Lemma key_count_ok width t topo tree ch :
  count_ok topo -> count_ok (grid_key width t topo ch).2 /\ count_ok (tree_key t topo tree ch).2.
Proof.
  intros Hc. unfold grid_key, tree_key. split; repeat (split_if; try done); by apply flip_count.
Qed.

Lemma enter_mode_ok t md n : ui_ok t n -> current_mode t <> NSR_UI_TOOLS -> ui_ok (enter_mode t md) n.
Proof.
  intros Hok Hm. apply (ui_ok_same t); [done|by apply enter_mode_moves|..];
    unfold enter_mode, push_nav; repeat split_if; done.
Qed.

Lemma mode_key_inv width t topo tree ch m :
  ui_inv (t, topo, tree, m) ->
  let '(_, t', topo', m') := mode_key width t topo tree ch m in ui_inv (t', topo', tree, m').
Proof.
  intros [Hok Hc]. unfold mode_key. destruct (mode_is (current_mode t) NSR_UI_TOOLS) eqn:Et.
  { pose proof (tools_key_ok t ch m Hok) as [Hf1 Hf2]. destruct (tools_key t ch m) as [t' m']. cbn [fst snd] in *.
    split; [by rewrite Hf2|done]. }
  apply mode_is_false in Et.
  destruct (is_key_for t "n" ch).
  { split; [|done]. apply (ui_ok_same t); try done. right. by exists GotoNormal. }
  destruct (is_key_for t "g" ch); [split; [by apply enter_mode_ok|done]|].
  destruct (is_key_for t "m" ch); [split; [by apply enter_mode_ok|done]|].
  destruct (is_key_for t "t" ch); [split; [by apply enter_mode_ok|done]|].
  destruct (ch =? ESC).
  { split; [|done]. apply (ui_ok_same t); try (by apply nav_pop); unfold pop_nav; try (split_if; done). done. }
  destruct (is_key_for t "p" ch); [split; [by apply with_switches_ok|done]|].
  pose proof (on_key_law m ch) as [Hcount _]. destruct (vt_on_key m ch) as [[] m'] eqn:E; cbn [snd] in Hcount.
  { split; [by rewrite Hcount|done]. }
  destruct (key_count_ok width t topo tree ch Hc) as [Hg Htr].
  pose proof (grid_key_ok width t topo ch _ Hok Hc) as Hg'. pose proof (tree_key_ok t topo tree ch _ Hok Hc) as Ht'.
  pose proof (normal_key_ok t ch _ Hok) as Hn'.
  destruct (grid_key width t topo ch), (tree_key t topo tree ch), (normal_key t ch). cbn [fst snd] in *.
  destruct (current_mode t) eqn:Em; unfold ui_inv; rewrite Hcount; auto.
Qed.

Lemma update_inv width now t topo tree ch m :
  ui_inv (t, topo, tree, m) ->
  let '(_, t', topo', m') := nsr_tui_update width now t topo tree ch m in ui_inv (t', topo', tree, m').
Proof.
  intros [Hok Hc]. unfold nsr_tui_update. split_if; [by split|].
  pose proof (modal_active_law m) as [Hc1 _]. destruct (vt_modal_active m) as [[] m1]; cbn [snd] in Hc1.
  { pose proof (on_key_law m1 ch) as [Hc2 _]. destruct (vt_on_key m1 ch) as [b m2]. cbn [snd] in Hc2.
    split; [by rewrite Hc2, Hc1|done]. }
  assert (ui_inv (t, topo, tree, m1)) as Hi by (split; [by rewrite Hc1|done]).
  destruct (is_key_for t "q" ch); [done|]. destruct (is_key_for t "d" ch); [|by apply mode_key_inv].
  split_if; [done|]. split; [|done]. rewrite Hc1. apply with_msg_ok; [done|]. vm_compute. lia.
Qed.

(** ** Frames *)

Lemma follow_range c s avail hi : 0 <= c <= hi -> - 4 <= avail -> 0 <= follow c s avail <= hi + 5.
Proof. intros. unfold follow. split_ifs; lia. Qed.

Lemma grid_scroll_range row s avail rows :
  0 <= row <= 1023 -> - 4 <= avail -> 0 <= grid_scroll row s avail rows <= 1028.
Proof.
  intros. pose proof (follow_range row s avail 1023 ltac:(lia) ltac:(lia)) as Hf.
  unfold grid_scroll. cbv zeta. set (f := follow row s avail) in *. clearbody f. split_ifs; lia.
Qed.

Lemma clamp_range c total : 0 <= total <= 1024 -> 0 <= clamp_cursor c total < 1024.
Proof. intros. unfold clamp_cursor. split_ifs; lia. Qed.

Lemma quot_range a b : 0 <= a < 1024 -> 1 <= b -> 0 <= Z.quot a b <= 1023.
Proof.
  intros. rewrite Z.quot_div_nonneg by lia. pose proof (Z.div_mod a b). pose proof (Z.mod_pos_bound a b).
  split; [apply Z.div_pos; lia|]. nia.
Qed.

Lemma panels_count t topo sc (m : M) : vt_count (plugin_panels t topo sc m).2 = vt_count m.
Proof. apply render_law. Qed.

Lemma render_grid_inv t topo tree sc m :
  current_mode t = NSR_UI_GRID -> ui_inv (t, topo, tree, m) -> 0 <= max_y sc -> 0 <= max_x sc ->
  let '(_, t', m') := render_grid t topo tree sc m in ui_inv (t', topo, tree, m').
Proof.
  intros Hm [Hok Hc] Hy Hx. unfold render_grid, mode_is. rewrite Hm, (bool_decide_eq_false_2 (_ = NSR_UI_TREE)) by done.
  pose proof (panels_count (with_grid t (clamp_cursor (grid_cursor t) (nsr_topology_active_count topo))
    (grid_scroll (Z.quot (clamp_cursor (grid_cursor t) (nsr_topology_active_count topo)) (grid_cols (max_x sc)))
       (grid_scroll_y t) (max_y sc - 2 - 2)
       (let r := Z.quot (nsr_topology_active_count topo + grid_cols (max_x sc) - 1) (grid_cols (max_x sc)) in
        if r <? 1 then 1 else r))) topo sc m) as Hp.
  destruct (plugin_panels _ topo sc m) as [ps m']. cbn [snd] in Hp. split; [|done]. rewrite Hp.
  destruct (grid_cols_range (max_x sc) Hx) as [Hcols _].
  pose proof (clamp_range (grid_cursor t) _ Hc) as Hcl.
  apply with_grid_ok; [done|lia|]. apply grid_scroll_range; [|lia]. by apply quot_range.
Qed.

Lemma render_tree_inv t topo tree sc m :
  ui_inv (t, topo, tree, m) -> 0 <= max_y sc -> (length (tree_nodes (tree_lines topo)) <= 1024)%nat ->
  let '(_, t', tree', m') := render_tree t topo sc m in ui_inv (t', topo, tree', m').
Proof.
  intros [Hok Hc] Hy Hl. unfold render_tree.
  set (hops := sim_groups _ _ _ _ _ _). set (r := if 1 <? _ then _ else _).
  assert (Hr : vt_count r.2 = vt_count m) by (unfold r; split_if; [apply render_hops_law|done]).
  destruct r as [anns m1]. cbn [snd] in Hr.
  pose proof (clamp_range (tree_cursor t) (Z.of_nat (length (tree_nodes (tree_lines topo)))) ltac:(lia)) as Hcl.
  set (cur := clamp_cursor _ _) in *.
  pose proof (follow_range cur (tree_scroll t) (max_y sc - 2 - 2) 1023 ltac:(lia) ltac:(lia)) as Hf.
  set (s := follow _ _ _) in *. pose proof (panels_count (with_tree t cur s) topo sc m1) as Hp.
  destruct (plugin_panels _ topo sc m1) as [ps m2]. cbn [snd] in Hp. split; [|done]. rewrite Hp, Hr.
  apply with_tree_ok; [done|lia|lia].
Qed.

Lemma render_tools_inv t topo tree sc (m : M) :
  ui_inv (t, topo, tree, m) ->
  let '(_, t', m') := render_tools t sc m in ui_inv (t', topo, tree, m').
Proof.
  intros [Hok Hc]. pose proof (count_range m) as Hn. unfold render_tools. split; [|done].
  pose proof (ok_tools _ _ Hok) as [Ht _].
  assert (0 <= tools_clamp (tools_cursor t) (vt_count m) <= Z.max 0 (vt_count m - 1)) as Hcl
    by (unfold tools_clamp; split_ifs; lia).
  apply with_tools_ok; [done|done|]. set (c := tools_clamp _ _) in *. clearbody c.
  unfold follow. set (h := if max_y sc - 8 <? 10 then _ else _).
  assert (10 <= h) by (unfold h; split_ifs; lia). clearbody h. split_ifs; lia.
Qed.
════
■ **PROBLEM STATEMENT**
Please copy the lines in the records above between the one holding "Lemma mode_key_inv width" and the one holding "[by apply with_switches_ok|done]|].", inclusive, exactly and with no other line.

■ **FINISHED EXERCISE**
Lemma mode_key_inv width t topo tree ch m :
  ui_inv (t, topo, tree, m) ->
  let '(_, t', topo', m') := mode_key width t topo tree ch m in ui_inv (t', topo', tree, m').
Proof.
  intros [Hok Hc]. unfold mode_key. destruct (mode_is (current_mode t) NSR_UI_TOOLS) eqn:Et.
  { pose proof (tools_key_ok t ch m Hok) as [Hf1 Hf2]. destruct (tools_key t ch m) as [t' m']. cbn [fst snd] in *.
    split; [by rewrite Hf2|done]. }
  apply mode_is_false in Et.
  destruct (is_key_for t "n" ch).
  { split; [|done]. apply (ui_ok_same t); try done. right. by exists GotoNormal. }
  destruct (is_key_for t "g" ch); [split; [by apply enter_mode_ok|done]|].
  destruct (is_key_for t "m" ch); [split; [by apply enter_mode_ok|done]|].
  destruct (is_key_for t "t" ch); [split; [by apply enter_mode_ok|done]|].
  destruct (ch =? ESC).
  { split; [|done]. apply (ui_ok_same t); try (by apply nav_pop); unfold pop_nav; try (split_if; done). done. }
  destruct (is_key_for t "p" ch); [split; [by apply with_switches_ok|done]|].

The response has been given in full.